Stack Class Template

• For our driver program, we had identical code to test the class because we wanted one double Stack and one int Stack.

• Let’s use templates to test the class template using a function template!

– See main2.cpp example

Nontype Parameters

• Our template Stack uses only a single parameter in the template header

• It’s also possible to use nontype template parameters, which can have default arguments and are treated as consts!. – For example, we could take the number of elements of the Stack as

a parameter as follows: template< typename T, int elements > Then a declaration such as: Stack< double, 100> doubleStack; would instantiate a double stack of 100-elements (rather than through the constructor)

Nontype Parameters

• One advantage of this is we can avoid using new and delete, b/c elements is a constant integer.

– Therefore we can have a private data member: T stackData[elements]; // array to hold Stack contents

However, this loses the dynamic nature of the Stack, but in STL we adjust the Stack to grow/shrink dynamically and this becomes a non-issue.

Default Types for Class Templates

• In addition, a type parameter can specify a default type. – For example:

// Defaults to string type if non given template< typename T = string > This might specify that a Stack contains string objects by default.
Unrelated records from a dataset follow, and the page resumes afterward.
(** X14: when [Mesh] can be imported, every object named tessellates and
    the path can be written, [export_stl] writes one file: the facets of the
    objects found, in the order their names were given, a name given twice
    exported twice; the text counts the names found, and nothing but that
    path on the disk changes. *)
Theorem export_stl_writes_the_facets_in_order `{PyRuntime} `{FreeCAD.Host}
    (objects : list string) (filepath : string) (w : World) (d : FreeCAD.Document)
    (meshes : list FreeCAD.Mesh) :
  doc (self w) = Some d →
  FreeCAD.has_Mesh = true →
  FreeCAD.writable filepath = true →
  Forall2 (tessellated d) (omap (FreeCAD.index_of d) objects) meshes →
  meshes ≠ [] →
  export_stl objects filepath w
  = (Returned ("Exported " +:+ pretty (length meshes) +:+ " objects to: " +:+ filepath),
     mkWorld (self w) (<[filepath := FreeCAD.MeshFile (concat meshes)]> (disk w))).
Proof.
  intros Ed Hmesh Hwritable Hmeshes Hsome.
  rewrite (export_stl_resolved _ _ _ _ Ed). cbv zeta.
  pose proof (Forall2_length _ _ _ Hmeshes) as Elen.
  rewrite bool_decide_eq_true_2
    by (rewrite Elen; destruct meshes; [done|simpl; lia]).
  erewrite bind_returned
    by (apply lift_returned; unfold FreeCAD.import_Mesh; by rewrite Hmesh).
  erewrite bind_returned by (by eapply meshes_of_eval).
  rewrite Elen.
  assert (∀ mesh, write_mesh (VStr filepath) mesh w
                  = (Returned (), mkWorld (self w)
                                    (<[filepath := FreeCAD.MeshFile mesh]> (disk w))))
    as Hwrite.
  { intros mesh. unfold write_mesh, FreeCAD.write_file. by rewrite Hwritable. }
  destruct meshes as [|mesh [|other others]]; [done| |].
  - erewrite bind_returned by apply Hwrite. simpl. by rewrite app_nil_r.
  - erewrite bind_returned by apply Hwrite. by rewrite foldl_app_concat.
Qed.

(** the box [A], named twice *)
Lemma export_stl_writes_the_facets_in_order_witness :
  let r := export_stl (H := sample_runtime) (H0 := sample_host) ["A"; "B"; "A"] "out.stl"
             only_A in
  let facet := (FreeCAD.mkVector 0 0 0, FreeCAD.mkVector 0 0 0, FreeCAD.mkVector 0 0 0) in
  r.1 = Returned "Exported 2 objects to: out.stl"
  ∧ disk r.2 !! "out.stl" = Some (FreeCAD.MeshFile [facet; facet]).
Proof.
  intros r facet.
  assert (r = (Returned "Exported 2 objects to: out.stl",
               mkWorld (self only_A)
                 (<["out.stl" := FreeCAD.MeshFile (concat [[facet]; [facet]])]>
                    (disk only_A)))) as E.
  { unfold r.
    eapply (export_stl_writes_the_facets_in_order (H := sample_runtime) (H0 := sample_host)
              ["A"; "B"; "A"] "out.stl" only_A _ [[facet]; [facet]]);
      [reflexivity | reflexivity | reflexivity | | intros E; discriminate E].
    repeat constructor; eexists; split; reflexivity. }
  rewrite E. split; reflexivity.
Defined.

(** ** The type tag of [list_objects] *)

Lemma string_app_nil_r (s : string) : s +:+ EmptyString = s.
Proof.
  induction s as [|c s IH]; [done|].
  change (String c (s +:+ EmptyString) = String c s). by f_equal.
Qed.

Lemma string_app_assoc (s1 s2 s3 : string) : (s1 +:+ s2) +:+ s3 = s1 +:+ (s2 +:+ s3).
Proof.
  induction s1 as [|c s1 IH]; [done|].
  change (String c ((s1 +:+ s2) +:+ s3) = String c (s1 +:+ (s2 +:+ s3))). by f_equal.
Qed.

Lemma split_last_step c rest acc :
  c ≠ ":"%char →
  split_last (String c rest) acc = split_last rest (acc +:+ String c EmptyString).
Proof.
  intros Hc. destruct c as [[] [] [] [] [] [] [] []]; try reflexivity. by destruct Hc.
Qed.

Lemma has_sep_step c rest : c ≠ ":"%char → has_sep (String c rest) = has_sep rest.
Proof.
  intros Hc. destruct c as [[] [] [] [] [] [] [] []]; try reflexivity. by destruct Hc.
Qed.

Lemma colon_free_cons c s : colon_free (String c s) ↔ c ≠ ":"%char ∧ colon_free s.
Proof.
  unfold colon_free.
  change (String.list_ascii_of_string (String c s))
    with (c :: String.list_ascii_of_string s).
  by rewrite Forall_cons.
Qed.

(** a segment without [':'] is read through to what follows it *)
Lemma split_last_segment seg rest acc :
  colon_free seg → split_last (seg +:+ rest) acc = split_last rest (acc +:+ seg).
Proof.
  revert acc. induction seg as [|c seg IH]; intros acc Hfree.
  - change (EmptyString +:+ rest) with rest. by rewrite string_app_nil_r.
  - apply colon_free_cons in Hfree as [Hc Hfree].
    change (String c seg +:+ rest) with (String c (seg +:+ rest)).
    rewrite split_last_step, IH, string_app_assoc by done. reflexivity.
Qed.

Lemma has_sep_segment seg rest : colon_free seg → has_sep (seg +:+ rest) = has_sep rest.
Proof.
  induction seg as [|c seg IH]; intros Hfree; [done|].
  apply colon_free_cons in Hfree as [Hc Hfree].
  change (String c seg +:+ rest) with (String c (seg +:+ rest)).
  by rewrite has_sep_step, IH.
Qed.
Then a declaration such as: Stack<> stringStack; could be used to instantiate a Stack class template specialization of strings named stringStack. It’s just like: Stack<string> stringStack;

Explicit Specialization

• In some cases, it may not be possible to use a particular type with a class template. – For example, the Stack template requires user-defined types

to provide a default constructor and assignment operator. – If a user-defined type will not work with our Stack template

or requires customized processing, you can define an explicit specialization of the class template for a particular type.

– Consider a class Employee, and we want to form a new class with the name Stack<Employee>: template<> class Stack< Employee > { // body of class definition };

This would be a complete replacement for the Stack class template that is specific to type Employee. It does not use anything from the original class template and can even have different members

Templates and Inheritance

• A class template can be derived from a class-template specialization

• A class template can be derived from a nontemplate class

• A class-template specialization can be derived from a class-template specialization

• A nontemplate class can be derived from a class-template specialization

Templates and Friends

• We know that functions and classes can be declared as friends of nontemplate classes

• With class templates, friendship can be established b/w a class template and: – A global function

– A member function of another class (possibly a class-template specialization)

– An entire class (possibly a class-template specialization)

Templates and Friends

• We have assumed that a class template definition named X with a single type parameter T, as in: template< typename T > class X Under this assumption, we can make a friend function of every class template specialization for class X. To do this, use a friendship declaration as follows: friend void f1(); For example, the function f1 is a friend of X<double>, X<string>, and X<Employee>, etc.

Templates and Friends

• We can also make a friend function of only a class-template specialization with the same type of argument, as in: friend void f2(X<T> &); In this case, if T is a float, function f2(X<float>&) is a friend of class-template specialization X<float>, but not a friend of class-template specialization X<string>.

Templates and Friends

• We can also use a member function of another class as a friend of any class-template specialization generated from the class template: friend void A::f3(); This declaration makes member function f3 from (some other) class A a friend of every class-template specialization of this class template. For example, f3 of class A would be a friend of X<double>, X<string>, X<Employee>, etc.